◆ **TASK TO CARRY OUT**: Filter the entries and keep only the lines where the string "monad" appears.

◆ **MATERIAL FOR THIS TASK**:
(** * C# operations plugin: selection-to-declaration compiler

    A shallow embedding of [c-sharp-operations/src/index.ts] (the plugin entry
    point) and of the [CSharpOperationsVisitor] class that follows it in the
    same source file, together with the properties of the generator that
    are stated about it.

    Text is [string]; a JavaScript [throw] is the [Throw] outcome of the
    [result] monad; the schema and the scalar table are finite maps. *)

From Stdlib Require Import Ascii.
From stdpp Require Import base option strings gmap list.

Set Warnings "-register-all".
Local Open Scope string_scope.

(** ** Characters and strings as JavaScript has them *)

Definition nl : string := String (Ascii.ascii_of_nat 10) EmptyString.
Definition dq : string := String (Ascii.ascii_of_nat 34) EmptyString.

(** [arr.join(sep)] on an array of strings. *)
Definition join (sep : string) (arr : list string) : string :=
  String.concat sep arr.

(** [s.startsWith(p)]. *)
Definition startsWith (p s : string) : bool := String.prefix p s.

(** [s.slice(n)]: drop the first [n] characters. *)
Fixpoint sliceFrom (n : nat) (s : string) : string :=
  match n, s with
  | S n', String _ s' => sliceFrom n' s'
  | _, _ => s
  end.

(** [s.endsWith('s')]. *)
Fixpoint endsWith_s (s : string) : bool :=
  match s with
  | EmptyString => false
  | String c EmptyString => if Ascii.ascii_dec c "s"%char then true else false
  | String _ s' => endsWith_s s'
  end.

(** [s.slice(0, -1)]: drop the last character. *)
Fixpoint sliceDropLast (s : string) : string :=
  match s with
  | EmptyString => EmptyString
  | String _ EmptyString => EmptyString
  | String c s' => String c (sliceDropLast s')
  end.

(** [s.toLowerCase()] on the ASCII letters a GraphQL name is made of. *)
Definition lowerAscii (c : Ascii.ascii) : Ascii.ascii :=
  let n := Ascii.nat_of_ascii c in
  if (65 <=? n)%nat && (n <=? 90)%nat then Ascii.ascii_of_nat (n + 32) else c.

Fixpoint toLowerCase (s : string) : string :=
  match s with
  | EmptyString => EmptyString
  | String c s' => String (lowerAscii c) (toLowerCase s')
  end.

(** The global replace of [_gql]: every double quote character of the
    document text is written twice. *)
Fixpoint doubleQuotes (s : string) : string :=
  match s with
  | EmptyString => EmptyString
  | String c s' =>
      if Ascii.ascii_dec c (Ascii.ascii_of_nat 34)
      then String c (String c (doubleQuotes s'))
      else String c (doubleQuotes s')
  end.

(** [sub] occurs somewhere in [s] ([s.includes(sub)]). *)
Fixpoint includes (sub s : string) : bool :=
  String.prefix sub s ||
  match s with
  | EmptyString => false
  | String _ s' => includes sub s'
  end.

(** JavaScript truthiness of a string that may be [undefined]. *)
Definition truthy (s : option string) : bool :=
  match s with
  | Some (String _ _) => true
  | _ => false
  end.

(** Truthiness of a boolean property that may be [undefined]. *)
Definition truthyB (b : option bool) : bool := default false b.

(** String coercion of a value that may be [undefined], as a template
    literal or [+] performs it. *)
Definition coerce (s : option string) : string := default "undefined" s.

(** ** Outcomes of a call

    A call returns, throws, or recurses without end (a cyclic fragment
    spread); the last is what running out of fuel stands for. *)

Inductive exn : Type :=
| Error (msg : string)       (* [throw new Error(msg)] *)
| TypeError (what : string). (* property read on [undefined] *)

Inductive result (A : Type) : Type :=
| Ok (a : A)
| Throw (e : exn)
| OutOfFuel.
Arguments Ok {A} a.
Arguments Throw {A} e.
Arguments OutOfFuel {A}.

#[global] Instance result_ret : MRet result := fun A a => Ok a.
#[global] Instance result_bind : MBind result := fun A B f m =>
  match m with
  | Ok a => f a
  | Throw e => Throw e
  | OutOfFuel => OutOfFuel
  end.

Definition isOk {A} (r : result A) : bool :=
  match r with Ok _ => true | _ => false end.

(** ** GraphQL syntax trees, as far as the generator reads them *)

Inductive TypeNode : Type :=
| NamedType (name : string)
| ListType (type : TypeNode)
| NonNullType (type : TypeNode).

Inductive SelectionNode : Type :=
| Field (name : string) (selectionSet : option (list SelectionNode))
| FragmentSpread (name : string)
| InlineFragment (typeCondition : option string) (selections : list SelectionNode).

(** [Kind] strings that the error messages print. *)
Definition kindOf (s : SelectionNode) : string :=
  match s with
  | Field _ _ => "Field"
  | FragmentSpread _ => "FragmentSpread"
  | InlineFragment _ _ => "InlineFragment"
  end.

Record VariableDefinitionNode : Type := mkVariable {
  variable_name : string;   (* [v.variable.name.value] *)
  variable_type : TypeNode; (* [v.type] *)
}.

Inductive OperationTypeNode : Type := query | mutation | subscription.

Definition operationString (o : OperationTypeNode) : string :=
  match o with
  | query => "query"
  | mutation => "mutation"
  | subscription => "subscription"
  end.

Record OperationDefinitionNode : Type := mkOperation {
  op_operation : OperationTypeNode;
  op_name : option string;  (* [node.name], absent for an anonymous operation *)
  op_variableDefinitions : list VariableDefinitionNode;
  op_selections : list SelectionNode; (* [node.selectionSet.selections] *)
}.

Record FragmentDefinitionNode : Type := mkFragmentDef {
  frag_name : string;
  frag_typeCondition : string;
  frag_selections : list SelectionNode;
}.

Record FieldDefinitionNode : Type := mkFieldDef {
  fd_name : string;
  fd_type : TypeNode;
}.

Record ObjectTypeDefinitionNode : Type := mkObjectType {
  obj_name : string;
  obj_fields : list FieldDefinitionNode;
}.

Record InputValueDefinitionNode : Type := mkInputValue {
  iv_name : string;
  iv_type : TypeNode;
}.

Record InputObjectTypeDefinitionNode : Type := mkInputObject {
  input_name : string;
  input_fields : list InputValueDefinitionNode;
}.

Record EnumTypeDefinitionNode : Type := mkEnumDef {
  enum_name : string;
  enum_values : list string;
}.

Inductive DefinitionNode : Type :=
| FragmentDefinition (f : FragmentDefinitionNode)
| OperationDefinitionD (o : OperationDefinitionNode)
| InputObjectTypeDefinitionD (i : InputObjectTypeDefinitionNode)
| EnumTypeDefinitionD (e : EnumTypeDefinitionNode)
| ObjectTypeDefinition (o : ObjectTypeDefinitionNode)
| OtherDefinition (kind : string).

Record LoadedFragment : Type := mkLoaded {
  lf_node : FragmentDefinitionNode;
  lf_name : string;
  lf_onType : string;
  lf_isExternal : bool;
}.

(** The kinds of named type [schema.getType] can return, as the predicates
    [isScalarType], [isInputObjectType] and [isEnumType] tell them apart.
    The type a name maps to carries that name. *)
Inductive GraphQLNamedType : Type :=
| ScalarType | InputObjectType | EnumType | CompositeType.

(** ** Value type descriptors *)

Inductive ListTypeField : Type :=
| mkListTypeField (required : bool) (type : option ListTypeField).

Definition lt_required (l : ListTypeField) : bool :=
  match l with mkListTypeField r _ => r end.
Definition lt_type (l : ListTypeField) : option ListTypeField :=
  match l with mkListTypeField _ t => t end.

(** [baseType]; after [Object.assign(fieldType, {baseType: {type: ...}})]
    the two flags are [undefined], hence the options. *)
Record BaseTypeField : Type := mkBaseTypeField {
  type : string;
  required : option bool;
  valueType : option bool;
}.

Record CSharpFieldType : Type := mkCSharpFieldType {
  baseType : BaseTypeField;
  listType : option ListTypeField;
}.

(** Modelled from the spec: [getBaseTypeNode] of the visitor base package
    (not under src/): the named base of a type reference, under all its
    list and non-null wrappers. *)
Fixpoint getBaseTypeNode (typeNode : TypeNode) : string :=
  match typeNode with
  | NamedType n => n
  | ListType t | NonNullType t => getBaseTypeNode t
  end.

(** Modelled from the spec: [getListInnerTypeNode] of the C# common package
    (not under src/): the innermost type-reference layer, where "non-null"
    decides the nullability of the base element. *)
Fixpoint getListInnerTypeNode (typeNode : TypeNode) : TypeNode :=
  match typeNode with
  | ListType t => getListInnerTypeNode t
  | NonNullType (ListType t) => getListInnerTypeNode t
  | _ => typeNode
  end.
==
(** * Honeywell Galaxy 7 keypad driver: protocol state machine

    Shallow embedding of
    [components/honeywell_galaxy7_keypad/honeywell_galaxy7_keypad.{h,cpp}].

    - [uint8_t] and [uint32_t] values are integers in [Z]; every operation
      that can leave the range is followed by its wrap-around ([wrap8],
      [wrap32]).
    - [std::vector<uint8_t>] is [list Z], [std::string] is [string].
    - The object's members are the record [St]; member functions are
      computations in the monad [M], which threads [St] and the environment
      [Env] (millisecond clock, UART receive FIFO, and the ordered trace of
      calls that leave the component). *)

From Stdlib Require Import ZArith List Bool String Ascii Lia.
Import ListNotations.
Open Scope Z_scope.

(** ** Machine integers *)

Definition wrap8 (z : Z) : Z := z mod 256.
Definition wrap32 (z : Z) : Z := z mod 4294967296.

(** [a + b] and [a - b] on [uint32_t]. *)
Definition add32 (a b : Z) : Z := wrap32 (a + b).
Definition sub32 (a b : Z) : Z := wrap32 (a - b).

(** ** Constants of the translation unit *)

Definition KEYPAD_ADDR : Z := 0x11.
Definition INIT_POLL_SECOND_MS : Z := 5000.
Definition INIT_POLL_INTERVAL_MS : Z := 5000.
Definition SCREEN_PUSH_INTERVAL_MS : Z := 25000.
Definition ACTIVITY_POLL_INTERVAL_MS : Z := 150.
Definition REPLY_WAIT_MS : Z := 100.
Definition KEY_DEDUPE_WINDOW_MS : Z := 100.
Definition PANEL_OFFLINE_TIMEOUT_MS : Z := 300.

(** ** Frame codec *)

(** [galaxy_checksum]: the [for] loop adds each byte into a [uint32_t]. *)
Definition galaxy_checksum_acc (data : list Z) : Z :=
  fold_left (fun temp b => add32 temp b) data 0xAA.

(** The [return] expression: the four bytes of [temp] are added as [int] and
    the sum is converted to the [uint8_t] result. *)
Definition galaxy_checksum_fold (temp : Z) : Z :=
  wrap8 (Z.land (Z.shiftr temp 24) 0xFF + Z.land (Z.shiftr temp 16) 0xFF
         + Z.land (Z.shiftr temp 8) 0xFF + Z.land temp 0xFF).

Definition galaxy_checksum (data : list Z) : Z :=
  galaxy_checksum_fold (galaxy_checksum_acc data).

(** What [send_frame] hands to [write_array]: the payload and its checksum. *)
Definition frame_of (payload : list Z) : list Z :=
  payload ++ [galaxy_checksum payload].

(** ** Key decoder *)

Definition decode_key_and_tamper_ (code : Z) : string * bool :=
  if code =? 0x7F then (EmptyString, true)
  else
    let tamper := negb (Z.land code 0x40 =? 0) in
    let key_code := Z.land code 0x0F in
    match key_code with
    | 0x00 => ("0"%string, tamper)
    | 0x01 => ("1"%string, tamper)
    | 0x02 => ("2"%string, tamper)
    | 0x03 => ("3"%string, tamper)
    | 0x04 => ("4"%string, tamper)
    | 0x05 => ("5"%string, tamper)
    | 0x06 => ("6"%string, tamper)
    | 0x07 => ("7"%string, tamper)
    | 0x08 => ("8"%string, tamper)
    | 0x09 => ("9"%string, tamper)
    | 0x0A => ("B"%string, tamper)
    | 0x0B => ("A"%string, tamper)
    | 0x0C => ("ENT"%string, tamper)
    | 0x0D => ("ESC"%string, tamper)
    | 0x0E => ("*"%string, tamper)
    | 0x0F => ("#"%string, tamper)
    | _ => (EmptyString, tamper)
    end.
* * *
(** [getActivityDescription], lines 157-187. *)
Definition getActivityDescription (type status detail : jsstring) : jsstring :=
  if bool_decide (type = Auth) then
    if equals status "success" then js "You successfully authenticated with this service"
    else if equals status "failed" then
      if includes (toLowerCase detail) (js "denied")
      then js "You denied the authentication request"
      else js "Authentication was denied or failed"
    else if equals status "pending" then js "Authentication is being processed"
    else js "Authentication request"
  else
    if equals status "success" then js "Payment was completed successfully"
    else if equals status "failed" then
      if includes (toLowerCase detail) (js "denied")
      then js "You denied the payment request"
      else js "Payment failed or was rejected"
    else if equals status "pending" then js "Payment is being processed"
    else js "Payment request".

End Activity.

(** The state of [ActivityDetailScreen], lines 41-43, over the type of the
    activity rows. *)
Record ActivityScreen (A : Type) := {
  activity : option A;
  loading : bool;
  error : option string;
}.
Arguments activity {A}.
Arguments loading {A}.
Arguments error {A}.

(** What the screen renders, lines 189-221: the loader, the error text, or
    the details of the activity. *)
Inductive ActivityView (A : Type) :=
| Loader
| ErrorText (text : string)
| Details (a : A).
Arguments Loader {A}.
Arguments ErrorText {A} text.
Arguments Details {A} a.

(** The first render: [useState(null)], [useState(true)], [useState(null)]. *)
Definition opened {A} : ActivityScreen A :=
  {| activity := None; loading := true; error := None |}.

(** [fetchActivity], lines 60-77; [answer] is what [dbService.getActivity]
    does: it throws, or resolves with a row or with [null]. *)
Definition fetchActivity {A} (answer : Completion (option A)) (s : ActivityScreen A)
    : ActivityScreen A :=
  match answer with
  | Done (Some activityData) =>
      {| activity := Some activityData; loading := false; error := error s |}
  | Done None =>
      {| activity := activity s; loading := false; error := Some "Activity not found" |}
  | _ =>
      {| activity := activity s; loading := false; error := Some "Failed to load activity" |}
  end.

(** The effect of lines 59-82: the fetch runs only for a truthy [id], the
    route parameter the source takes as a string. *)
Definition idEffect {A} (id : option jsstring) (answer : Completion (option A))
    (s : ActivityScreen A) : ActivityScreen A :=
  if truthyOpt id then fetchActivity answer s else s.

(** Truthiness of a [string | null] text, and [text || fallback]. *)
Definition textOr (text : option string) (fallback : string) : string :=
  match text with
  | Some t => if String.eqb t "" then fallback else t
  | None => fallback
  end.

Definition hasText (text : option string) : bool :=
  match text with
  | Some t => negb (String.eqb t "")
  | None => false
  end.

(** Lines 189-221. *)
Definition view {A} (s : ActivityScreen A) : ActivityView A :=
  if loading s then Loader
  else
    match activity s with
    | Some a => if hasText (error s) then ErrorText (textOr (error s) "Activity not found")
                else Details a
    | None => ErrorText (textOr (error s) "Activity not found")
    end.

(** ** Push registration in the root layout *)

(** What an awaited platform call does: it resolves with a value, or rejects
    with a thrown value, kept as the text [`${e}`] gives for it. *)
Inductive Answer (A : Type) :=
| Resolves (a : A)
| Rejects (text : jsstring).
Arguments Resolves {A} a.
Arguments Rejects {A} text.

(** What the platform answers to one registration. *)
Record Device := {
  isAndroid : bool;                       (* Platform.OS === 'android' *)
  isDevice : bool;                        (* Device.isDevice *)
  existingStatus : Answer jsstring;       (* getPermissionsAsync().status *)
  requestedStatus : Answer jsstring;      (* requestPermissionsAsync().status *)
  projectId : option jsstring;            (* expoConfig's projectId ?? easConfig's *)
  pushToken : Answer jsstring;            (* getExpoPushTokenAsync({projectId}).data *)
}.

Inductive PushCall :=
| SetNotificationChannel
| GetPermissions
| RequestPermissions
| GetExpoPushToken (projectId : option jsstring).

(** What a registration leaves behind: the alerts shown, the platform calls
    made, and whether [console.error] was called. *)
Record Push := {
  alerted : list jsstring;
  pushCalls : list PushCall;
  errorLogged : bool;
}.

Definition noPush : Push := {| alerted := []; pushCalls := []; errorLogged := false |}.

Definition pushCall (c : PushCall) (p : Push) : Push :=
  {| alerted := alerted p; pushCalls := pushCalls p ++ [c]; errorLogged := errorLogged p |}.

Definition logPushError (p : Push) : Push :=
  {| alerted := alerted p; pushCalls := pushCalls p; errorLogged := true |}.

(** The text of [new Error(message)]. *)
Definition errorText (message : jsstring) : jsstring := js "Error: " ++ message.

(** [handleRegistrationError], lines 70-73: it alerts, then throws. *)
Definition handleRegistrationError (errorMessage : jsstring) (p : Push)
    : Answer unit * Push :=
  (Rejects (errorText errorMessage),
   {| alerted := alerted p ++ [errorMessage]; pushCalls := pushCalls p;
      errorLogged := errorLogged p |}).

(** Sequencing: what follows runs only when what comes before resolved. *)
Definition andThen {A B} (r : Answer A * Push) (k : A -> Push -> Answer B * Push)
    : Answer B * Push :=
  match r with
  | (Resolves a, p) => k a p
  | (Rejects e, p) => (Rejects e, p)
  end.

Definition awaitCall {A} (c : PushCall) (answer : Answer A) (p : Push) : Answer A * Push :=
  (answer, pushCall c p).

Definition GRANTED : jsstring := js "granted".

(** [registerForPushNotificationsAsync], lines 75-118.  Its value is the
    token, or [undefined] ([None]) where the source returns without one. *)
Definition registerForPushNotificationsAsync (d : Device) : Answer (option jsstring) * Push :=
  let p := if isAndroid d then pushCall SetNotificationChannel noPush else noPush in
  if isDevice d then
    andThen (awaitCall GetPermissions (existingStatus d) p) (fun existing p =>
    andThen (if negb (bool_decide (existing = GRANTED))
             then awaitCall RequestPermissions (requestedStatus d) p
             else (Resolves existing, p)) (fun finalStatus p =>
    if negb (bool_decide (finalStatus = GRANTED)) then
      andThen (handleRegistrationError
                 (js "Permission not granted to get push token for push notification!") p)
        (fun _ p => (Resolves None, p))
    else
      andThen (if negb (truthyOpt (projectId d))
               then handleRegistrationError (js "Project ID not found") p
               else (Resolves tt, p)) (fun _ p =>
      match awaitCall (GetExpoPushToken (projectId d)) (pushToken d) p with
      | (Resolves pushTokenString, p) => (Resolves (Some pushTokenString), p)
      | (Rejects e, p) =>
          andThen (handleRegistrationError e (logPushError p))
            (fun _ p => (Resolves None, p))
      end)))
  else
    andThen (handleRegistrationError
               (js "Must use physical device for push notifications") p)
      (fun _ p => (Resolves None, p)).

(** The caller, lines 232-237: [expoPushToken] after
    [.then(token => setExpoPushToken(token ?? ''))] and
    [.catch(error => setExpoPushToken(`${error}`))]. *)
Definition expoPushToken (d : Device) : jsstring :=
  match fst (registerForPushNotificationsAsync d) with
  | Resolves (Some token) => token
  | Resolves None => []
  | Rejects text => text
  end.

◆ **EXPECTED ANSWER**:
    [result] monad; the schema and the scalar table are finite maps. *)
      computations in the monad [M], which threads [St] and the environment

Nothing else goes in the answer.